▶ [Exercise aim]:
Only the lines from the one with "os_write : Os" through the end of the data are wanted, copied exactly.

[Stored data entries]
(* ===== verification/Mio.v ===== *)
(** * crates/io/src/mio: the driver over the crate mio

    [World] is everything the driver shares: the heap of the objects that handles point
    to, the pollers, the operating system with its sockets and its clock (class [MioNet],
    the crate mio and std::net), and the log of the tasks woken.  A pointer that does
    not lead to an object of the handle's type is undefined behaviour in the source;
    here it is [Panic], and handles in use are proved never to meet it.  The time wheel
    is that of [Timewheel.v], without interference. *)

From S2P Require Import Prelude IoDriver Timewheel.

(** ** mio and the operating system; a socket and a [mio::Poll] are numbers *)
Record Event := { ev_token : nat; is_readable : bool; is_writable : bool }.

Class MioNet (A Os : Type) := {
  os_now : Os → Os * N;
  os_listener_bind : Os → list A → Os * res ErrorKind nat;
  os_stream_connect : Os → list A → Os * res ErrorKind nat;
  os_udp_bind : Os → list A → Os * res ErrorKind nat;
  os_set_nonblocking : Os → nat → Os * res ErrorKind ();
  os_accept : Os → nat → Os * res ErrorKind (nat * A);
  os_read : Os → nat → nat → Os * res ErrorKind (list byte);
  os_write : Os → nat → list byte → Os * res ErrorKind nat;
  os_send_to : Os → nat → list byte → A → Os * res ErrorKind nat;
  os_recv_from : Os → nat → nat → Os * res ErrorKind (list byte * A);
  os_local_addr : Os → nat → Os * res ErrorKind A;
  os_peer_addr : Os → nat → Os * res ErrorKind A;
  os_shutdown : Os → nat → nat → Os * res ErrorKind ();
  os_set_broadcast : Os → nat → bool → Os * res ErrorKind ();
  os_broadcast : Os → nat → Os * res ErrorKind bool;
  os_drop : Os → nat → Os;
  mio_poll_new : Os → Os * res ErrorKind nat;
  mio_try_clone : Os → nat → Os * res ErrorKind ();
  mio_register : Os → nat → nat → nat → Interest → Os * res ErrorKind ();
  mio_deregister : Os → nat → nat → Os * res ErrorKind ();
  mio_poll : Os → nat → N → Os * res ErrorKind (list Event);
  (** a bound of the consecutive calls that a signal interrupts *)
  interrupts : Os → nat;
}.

▶ [Response to this exercise]:
  os_write : Os → nat → list byte → Os * res ErrorKind nat;
  os_send_to : Os → nat → list byte → A → Os * res ErrorKind nat;
  os_recv_from : Os → nat → nat → Os * res ErrorKind (list byte * A);
  os_local_addr : Os → nat → Os * res ErrorKind A;
  os_peer_addr : Os → nat → Os * res ErrorKind A;
  os_shutdown : Os → nat → nat → Os * res ErrorKind ();
  os_set_broadcast : Os → nat → bool → Os * res ErrorKind ();
  os_broadcast : Os → nat → Os * res ErrorKind bool;
  os_drop : Os → nat → Os;
  mio_poll_new : Os → Os * res ErrorKind nat;
  mio_try_clone : Os → nat → Os * res ErrorKind ();
  mio_register : Os → nat → nat → nat → Interest → Os * res ErrorKind ();
  mio_deregister : Os → nat → nat → Os * res ErrorKind ();
  mio_poll : Os → nat → N → Os * res ErrorKind (list Event);
  (** a bound of the consecutive calls that a signal interrupts *)
  interrupts : Os → nat;
}.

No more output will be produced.